— WHAT THIS TASK INVOLVES —
State how many lines in the following entries hold the word "members". The reply is that number only.

— SOURCE DATA —
Lemma filter_length_le {A : Type} (P Q' : A -> Prop)
    `{forall x, Decision (P x)} `{forall x, Decision (Q' x)} (l : list A) :
  (forall x, P x -> Q' x) ->
  (length (filter P l) <= length (filter Q' l))%nat.
Proof.
  intros HPQ. induction l as [|x l IH]; simpl; [lia|].
  rewrite !filter_cons.
  destruct (decide (P x)) as [HP|HP], (decide (Q' x)) as [HQ|HQ]; simpl; try lia.
  exfalso. auto.
Qed.

(** The true positives of a class are among its true members and among its
    predicted members. *)
Lemma tp_sum_bounds y_true y_pred c :
  0 <= tp_sum y_true y_pred c /\
  tp_sum y_true y_pred c <= true_sum y_true y_pred c /\
  tp_sum y_true y_pred c <= pred_sum y_true y_pred c.
Proof.
  unfold tp_sum, true_sum, pred_sum. repeat split.
  - lia.
  - apply Nat2Z.inj_le, filter_length_le. intros p [? _]. assumption.
  - apply Nat2Z.inj_le, filter_length_le. intros p [_ ?]. assumption.
Qed.

Lemma ratio_zero (den : Z) : (ratio 0 0 den == 0)%Q.
Proof.
  unfold ratio. destruct (den =? 0); [reflexivity|].
  unfold Qdiv. apply Qmult_0_l.
Qed.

— THE COMPLETED TASK —
2